For the listing below, return the line containing "Lemma types_after_S b", the line containing "rewrite (IH _", and all lines in between, exactly as written and nothing else.

EXERCISE DATA START

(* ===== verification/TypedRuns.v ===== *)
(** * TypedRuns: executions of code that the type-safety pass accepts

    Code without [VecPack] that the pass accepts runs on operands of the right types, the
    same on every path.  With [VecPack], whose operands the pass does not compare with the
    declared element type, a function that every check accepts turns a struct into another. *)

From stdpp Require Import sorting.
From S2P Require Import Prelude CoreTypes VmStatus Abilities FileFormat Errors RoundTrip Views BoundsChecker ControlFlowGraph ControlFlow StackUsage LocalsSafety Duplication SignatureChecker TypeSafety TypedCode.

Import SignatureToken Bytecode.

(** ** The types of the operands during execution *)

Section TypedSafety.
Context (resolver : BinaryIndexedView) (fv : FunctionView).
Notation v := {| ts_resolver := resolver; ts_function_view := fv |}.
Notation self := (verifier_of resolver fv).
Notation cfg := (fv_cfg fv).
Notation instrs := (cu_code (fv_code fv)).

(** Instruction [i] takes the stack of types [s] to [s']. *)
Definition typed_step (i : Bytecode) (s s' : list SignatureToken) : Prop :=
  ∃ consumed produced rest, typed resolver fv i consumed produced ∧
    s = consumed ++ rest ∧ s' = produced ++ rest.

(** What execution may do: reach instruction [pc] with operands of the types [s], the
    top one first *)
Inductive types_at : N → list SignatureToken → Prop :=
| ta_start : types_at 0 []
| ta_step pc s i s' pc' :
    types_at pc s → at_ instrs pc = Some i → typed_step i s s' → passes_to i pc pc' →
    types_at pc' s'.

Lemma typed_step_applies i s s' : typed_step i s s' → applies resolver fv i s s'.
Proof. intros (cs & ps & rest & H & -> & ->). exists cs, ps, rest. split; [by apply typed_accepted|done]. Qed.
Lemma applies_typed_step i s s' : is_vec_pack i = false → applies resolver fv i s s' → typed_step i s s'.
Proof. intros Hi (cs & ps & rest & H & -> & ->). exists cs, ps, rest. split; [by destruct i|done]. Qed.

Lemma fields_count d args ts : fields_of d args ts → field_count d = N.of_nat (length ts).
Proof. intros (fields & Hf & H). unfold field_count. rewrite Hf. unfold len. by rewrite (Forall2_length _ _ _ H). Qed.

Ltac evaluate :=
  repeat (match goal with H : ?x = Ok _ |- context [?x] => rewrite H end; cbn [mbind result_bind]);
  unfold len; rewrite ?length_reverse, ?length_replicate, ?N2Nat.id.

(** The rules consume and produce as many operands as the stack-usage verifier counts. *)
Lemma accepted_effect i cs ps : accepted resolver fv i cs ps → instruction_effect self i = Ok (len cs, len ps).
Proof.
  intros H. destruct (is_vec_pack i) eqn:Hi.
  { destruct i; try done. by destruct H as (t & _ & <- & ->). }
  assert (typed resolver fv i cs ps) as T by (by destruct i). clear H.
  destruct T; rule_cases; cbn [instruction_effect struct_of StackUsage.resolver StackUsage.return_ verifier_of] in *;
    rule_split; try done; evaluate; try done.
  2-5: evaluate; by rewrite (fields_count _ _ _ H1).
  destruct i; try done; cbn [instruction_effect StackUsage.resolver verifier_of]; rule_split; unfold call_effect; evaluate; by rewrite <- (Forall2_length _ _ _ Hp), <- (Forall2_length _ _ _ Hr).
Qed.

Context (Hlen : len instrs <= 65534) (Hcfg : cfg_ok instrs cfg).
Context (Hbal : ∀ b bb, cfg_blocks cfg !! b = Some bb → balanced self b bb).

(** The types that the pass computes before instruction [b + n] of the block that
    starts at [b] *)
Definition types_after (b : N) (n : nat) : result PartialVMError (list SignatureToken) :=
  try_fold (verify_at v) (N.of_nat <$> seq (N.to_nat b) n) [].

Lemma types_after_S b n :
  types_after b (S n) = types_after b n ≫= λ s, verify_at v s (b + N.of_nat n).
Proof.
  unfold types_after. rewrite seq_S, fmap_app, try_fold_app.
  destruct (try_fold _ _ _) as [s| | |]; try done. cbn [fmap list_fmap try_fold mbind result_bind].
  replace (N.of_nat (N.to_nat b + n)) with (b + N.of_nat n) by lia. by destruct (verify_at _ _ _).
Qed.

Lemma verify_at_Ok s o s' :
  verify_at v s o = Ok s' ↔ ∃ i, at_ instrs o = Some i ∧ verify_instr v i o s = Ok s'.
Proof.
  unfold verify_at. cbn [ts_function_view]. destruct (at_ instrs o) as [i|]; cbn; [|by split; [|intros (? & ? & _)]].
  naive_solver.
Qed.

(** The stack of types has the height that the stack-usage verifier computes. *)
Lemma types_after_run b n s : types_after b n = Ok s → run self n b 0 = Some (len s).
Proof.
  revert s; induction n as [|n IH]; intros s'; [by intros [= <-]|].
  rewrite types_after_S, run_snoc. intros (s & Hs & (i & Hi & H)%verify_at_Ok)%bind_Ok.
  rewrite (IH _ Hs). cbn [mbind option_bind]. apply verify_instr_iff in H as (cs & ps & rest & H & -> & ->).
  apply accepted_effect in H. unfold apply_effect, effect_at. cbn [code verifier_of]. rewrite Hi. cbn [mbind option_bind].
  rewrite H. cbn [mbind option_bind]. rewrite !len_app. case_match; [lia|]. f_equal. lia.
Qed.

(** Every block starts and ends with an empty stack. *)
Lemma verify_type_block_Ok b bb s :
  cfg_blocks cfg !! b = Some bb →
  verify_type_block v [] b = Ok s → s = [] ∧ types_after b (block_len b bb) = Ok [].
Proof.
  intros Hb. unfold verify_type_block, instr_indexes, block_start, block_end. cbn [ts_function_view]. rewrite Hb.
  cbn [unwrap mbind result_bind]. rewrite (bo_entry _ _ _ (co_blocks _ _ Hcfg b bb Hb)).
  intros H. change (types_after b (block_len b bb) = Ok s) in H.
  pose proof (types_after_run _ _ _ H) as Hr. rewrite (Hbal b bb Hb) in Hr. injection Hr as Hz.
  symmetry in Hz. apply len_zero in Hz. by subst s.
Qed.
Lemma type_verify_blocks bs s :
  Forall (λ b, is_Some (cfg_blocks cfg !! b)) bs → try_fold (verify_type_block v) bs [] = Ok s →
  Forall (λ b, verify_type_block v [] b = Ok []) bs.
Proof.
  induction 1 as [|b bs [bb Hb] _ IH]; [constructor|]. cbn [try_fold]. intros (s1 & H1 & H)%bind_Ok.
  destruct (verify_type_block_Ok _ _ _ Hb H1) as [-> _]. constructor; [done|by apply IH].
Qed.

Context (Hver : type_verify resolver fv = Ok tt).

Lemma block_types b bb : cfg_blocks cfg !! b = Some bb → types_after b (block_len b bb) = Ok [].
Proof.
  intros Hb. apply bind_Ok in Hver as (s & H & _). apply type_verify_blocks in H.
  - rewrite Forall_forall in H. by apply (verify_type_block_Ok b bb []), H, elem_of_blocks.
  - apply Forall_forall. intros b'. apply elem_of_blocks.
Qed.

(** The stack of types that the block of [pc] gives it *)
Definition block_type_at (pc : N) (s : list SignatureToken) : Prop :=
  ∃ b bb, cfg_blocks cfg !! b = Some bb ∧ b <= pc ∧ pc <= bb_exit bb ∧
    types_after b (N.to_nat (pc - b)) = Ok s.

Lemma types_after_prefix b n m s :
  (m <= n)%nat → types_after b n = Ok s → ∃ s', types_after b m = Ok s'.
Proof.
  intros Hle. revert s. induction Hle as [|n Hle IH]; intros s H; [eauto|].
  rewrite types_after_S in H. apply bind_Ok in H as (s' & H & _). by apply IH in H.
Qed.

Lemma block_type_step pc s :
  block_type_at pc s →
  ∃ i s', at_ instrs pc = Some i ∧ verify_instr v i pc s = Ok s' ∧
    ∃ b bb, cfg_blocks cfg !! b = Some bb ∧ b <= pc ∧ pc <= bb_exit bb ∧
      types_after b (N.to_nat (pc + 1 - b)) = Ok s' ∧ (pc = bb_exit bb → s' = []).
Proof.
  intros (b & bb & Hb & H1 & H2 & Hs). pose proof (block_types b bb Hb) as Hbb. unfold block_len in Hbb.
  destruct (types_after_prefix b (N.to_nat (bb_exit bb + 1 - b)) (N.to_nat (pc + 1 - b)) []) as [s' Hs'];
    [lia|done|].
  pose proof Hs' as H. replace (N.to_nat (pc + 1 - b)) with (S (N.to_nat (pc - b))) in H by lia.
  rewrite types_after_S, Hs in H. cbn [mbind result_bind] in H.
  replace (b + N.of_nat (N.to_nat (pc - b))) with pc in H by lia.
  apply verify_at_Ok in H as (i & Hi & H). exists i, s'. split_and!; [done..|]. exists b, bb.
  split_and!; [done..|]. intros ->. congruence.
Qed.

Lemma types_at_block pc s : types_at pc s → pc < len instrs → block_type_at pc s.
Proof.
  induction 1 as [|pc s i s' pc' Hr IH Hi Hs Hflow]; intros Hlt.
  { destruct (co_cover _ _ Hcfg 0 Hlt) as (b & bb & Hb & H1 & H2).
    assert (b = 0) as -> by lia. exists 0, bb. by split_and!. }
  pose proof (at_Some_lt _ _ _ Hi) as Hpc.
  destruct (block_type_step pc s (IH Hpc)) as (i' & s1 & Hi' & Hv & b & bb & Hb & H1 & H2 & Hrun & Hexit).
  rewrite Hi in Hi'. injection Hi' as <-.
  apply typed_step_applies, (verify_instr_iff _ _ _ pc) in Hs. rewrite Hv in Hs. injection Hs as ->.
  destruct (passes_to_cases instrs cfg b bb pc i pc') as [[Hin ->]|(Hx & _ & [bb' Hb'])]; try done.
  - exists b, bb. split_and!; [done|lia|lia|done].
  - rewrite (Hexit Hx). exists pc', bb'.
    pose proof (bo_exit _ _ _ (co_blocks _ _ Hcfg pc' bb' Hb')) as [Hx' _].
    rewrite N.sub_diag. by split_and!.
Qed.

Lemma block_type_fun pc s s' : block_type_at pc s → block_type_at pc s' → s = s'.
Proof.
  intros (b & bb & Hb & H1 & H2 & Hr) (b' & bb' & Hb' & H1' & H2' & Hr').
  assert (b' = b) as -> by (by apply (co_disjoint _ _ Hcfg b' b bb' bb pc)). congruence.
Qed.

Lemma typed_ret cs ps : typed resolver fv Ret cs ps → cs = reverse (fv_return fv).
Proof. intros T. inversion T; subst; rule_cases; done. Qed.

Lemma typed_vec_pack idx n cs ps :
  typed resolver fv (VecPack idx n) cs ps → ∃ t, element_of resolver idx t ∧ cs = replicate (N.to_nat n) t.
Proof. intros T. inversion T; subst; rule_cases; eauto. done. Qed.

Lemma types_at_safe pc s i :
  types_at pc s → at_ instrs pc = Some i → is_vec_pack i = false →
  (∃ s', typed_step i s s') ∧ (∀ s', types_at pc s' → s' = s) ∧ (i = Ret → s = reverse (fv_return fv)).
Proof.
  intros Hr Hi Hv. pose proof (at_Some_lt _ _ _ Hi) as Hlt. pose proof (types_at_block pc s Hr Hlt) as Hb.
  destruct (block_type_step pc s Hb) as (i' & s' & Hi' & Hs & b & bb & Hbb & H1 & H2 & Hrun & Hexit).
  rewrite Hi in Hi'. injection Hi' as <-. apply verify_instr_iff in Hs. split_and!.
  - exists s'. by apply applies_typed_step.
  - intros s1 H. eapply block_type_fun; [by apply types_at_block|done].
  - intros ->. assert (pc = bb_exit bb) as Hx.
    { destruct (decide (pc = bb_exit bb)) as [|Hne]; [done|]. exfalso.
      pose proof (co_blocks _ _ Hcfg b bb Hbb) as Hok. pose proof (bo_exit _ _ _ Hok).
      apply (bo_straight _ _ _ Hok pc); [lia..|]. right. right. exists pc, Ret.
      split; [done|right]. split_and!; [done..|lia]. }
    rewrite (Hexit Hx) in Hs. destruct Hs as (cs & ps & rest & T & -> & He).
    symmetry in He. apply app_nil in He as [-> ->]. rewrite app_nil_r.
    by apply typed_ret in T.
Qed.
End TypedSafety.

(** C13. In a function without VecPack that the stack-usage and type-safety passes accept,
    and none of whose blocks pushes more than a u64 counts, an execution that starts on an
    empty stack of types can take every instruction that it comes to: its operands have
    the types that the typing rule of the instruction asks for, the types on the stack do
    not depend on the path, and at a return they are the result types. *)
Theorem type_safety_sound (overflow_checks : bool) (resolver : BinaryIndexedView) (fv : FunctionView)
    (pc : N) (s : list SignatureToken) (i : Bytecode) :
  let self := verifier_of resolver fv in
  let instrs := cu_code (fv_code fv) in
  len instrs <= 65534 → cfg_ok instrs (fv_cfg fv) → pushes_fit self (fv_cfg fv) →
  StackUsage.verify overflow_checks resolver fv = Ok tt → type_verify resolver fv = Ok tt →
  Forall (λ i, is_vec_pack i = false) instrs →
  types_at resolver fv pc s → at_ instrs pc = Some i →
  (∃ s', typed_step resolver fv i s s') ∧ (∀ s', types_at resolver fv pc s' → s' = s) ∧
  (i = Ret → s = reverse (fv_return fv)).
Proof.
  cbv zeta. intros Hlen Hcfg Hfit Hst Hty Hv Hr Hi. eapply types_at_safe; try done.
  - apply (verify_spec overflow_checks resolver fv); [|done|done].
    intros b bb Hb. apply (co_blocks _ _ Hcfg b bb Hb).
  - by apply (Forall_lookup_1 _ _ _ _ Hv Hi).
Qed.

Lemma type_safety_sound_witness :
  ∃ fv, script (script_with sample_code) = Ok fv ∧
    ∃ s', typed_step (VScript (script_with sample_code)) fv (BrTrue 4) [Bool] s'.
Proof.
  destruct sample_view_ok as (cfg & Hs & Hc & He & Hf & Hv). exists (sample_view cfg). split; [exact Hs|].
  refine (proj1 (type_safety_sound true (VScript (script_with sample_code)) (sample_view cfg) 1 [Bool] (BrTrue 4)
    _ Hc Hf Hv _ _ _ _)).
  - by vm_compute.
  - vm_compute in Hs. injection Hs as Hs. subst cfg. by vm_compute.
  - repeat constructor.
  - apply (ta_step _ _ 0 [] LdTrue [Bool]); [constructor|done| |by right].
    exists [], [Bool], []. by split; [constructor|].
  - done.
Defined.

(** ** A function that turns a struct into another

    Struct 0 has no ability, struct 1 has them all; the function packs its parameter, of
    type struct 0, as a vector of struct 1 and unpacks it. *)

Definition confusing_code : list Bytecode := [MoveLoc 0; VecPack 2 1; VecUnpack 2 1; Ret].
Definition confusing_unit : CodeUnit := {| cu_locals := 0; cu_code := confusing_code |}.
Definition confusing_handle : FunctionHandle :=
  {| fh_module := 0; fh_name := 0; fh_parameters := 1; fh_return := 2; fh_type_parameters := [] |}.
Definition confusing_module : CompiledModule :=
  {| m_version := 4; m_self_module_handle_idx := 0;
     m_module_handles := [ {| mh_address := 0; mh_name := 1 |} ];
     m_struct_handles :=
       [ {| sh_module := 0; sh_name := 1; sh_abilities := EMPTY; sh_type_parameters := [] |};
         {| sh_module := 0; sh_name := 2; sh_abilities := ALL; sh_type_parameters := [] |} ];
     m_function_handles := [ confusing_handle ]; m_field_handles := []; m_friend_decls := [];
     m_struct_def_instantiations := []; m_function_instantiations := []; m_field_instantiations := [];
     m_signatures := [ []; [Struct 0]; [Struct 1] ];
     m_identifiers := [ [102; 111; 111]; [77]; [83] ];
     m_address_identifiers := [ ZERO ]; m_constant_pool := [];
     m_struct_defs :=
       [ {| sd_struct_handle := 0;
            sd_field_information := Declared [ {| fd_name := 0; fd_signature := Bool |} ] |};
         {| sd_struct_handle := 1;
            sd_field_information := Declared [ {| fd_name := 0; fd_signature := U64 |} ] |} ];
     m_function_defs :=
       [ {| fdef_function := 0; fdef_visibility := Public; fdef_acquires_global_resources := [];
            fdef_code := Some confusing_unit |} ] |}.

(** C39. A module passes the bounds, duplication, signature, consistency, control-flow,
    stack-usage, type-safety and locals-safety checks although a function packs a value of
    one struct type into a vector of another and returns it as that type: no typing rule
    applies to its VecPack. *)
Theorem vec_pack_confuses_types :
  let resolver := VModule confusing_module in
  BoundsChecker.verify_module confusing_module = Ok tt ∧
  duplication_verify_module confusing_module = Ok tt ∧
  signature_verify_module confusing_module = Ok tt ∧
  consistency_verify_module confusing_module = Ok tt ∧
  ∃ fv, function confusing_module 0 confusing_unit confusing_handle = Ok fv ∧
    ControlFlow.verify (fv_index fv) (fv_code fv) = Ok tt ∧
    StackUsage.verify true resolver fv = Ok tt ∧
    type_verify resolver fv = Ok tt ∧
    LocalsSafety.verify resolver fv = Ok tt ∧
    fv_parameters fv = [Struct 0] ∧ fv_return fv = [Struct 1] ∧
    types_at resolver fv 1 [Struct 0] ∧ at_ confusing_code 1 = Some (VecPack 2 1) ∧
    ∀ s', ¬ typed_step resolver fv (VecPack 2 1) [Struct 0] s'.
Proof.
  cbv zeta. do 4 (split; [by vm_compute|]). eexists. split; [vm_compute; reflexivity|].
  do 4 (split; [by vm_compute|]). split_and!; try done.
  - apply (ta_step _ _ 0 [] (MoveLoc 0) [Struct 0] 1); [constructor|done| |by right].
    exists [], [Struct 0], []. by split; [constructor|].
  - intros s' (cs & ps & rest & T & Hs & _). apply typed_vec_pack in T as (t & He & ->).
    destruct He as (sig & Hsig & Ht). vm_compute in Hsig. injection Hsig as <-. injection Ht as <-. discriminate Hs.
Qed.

EXERCISE DATA END

- SOLUTION FOR THIS TASK -
Lemma types_after_S b n :
  types_after b (S n) = types_after b n ≫= λ s, verify_at v s (b + N.of_nat n).
Proof.
  unfold types_after. rewrite seq_S, fmap_app, try_fold_app.
  destruct (try_fold _ _ _) as [s| | |]; try done. cbn [fmap list_fmap try_fold mbind result_bind].
  replace (N.of_nat (N.to_nat b + n)) with (b + N.of_nat n) by lia. by destruct (verify_at _ _ _).
Qed.

Lemma verify_at_Ok s o s' :
  verify_at v s o = Ok s' ↔ ∃ i, at_ instrs o = Some i ∧ verify_instr v i o s = Ok s'.
Proof.
  unfold verify_at. cbn [ts_function_view]. destruct (at_ instrs o) as [i|]; cbn; [|by split; [|intros (? & ? & _)]].
  naive_solver.
Qed.

(** The stack of types has the height that the stack-usage verifier computes. *)
Lemma types_after_run b n s : types_after b n = Ok s → run self n b 0 = Some (len s).
Proof.
  revert s; induction n as [|n IH]; intros s'; [by intros [= <-]|].
  rewrite types_after_S, run_snoc. intros (s & Hs & (i & Hi & H)%verify_at_Ok)%bind_Ok.
  rewrite (IH _ Hs). cbn [mbind option_bind]. apply verify_instr_iff in H as (cs & ps & rest & H & -> & ->).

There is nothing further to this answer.